Exercise
Please repeat the records exactly from their first line, finishing at the line containing "replace single_quote (single_quote ++ backslash" and including it.

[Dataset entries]
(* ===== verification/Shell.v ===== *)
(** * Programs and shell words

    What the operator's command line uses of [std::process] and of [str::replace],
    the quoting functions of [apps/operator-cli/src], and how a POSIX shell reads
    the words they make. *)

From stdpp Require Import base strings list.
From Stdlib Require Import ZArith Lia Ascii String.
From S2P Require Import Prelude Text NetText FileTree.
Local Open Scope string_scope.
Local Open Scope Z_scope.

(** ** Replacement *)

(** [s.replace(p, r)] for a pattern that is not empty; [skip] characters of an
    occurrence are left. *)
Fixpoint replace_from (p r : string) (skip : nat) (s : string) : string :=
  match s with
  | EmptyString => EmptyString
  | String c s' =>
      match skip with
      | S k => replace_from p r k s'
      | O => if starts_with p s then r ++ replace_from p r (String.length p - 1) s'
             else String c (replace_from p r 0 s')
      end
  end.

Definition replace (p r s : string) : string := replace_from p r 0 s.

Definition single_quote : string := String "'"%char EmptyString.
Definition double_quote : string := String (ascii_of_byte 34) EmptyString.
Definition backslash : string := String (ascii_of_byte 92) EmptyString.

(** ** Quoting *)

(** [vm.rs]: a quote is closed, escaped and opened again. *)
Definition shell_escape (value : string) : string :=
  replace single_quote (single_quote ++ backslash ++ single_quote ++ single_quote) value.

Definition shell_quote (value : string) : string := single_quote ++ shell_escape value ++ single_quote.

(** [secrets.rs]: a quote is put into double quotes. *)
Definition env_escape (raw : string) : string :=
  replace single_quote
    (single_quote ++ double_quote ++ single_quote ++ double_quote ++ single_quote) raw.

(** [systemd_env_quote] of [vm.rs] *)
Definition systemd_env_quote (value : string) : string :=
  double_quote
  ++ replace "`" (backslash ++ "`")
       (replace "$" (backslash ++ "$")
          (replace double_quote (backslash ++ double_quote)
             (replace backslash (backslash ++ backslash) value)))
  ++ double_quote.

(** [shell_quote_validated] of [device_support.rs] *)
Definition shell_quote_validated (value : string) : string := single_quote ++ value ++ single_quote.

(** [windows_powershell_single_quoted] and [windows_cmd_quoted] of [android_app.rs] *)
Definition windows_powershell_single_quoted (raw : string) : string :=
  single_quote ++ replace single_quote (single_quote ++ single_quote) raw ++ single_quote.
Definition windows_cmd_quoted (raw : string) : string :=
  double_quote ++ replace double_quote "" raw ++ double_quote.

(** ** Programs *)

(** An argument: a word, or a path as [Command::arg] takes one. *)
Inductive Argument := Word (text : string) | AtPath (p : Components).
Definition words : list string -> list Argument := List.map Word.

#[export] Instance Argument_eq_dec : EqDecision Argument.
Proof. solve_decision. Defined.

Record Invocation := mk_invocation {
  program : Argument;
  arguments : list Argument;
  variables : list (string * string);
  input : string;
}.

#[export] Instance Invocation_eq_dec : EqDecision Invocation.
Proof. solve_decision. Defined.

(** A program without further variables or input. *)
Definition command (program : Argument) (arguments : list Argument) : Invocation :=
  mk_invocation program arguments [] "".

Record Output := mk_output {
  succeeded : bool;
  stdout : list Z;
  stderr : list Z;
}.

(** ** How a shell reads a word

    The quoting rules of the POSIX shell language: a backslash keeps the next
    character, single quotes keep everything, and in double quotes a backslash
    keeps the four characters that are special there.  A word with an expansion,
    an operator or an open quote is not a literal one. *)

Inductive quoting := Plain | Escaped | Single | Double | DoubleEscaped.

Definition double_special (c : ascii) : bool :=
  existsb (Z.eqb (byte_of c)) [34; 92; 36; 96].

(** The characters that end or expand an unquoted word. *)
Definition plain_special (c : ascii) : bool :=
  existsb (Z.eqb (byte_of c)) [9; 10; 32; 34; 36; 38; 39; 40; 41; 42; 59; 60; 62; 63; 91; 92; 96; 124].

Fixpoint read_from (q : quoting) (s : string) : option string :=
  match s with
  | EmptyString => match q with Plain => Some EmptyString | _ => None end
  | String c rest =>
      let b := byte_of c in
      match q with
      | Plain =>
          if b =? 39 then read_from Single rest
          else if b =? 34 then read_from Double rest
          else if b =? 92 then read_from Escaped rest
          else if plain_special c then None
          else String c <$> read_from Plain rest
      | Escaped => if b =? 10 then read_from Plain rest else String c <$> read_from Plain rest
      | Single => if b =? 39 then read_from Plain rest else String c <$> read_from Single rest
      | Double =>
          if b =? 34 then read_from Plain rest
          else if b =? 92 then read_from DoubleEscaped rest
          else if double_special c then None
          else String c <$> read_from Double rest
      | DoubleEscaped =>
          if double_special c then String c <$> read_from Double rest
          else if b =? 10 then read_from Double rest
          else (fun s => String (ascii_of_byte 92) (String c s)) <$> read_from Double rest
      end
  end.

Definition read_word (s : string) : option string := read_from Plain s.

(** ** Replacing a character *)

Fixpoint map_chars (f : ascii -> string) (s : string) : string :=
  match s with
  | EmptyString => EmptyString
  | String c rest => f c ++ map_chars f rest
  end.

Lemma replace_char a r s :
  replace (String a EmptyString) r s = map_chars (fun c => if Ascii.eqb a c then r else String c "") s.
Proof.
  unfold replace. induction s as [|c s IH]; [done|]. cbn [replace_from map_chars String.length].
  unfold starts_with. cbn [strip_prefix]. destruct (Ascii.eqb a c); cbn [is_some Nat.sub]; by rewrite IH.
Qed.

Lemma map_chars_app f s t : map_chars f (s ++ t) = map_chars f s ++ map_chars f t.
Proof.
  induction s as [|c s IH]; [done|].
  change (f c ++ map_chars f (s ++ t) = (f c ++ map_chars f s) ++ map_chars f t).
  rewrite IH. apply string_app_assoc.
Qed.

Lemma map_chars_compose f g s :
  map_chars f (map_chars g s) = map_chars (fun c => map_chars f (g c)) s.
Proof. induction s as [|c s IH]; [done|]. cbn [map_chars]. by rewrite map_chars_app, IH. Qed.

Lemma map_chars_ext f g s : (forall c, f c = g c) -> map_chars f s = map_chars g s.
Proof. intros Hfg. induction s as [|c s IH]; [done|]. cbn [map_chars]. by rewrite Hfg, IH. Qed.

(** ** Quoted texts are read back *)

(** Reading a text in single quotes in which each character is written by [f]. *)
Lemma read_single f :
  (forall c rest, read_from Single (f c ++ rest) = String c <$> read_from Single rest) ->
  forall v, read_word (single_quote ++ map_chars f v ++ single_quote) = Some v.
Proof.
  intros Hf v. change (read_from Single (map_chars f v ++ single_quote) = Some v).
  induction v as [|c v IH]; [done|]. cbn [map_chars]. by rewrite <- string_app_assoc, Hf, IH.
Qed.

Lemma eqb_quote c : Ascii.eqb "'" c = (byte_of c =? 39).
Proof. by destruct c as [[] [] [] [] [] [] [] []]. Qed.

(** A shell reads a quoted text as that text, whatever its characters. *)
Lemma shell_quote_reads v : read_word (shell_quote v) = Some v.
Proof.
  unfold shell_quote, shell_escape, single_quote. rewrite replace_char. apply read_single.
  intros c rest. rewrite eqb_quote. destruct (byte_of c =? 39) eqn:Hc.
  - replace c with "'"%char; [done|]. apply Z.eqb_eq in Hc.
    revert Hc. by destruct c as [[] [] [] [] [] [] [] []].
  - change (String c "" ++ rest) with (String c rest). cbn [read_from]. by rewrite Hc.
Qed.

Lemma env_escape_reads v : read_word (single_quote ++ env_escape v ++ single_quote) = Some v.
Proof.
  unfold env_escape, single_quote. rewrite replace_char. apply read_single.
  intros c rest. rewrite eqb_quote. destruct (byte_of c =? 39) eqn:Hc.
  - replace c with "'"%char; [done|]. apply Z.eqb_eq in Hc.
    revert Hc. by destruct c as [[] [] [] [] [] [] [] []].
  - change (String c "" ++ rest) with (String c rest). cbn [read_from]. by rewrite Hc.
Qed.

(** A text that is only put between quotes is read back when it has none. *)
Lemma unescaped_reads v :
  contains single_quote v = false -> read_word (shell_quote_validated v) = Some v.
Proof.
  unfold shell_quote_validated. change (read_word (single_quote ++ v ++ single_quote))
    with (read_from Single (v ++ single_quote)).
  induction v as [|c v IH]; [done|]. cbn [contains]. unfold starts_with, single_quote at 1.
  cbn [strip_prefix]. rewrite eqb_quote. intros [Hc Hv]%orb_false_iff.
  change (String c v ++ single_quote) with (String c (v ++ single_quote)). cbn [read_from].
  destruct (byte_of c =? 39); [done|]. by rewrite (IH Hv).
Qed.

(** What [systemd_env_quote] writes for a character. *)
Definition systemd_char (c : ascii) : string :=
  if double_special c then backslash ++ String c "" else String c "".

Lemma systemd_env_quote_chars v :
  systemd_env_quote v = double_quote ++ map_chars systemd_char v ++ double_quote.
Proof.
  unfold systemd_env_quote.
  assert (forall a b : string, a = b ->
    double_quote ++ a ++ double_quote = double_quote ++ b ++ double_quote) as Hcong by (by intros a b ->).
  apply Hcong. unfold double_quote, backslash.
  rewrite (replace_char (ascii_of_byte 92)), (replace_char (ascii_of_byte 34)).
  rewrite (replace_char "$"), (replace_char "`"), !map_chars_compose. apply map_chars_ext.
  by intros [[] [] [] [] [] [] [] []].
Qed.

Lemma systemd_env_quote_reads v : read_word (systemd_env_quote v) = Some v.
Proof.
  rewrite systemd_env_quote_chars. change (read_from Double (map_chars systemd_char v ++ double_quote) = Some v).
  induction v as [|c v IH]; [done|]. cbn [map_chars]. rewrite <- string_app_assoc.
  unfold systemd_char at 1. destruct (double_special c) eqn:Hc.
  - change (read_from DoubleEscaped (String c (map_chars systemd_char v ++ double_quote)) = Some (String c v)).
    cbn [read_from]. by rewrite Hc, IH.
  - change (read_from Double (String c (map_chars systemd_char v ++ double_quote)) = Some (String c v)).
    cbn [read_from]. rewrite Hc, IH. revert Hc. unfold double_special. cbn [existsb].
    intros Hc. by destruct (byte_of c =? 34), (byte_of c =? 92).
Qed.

Result of the exercise
(* ===== verification/Shell.v ===== *)
(** * Programs and shell words

    What the operator's command line uses of [std::process] and of [str::replace],
    the quoting functions of [apps/operator-cli/src], and how a POSIX shell reads
    the words they make. *)

From stdpp Require Import base strings list.
From Stdlib Require Import ZArith Lia Ascii String.
From S2P Require Import Prelude Text NetText FileTree.
Local Open Scope string_scope.
Local Open Scope Z_scope.

(** ** Replacement *)

(** [s.replace(p, r)] for a pattern that is not empty; [skip] characters of an
    occurrence are left. *)
Fixpoint replace_from (p r : string) (skip : nat) (s : string) : string :=
  match s with
  | EmptyString => EmptyString
  | String c s' =>
      match skip with
      | S k => replace_from p r k s'
      | O => if starts_with p s then r ++ replace_from p r (String.length p - 1) s'
             else String c (replace_from p r 0 s')
      end
  end.

Definition replace (p r s : string) : string := replace_from p r 0 s.

Definition single_quote : string := String "'"%char EmptyString.
Definition double_quote : string := String (ascii_of_byte 34) EmptyString.
Definition backslash : string := String (ascii_of_byte 92) EmptyString.

(** ** Quoting *)

(** [vm.rs]: a quote is closed, escaped and opened again. *)
Definition shell_escape (value : string) : string :=
  replace single_quote (single_quote ++ backslash ++ single_quote ++ single_quote) value.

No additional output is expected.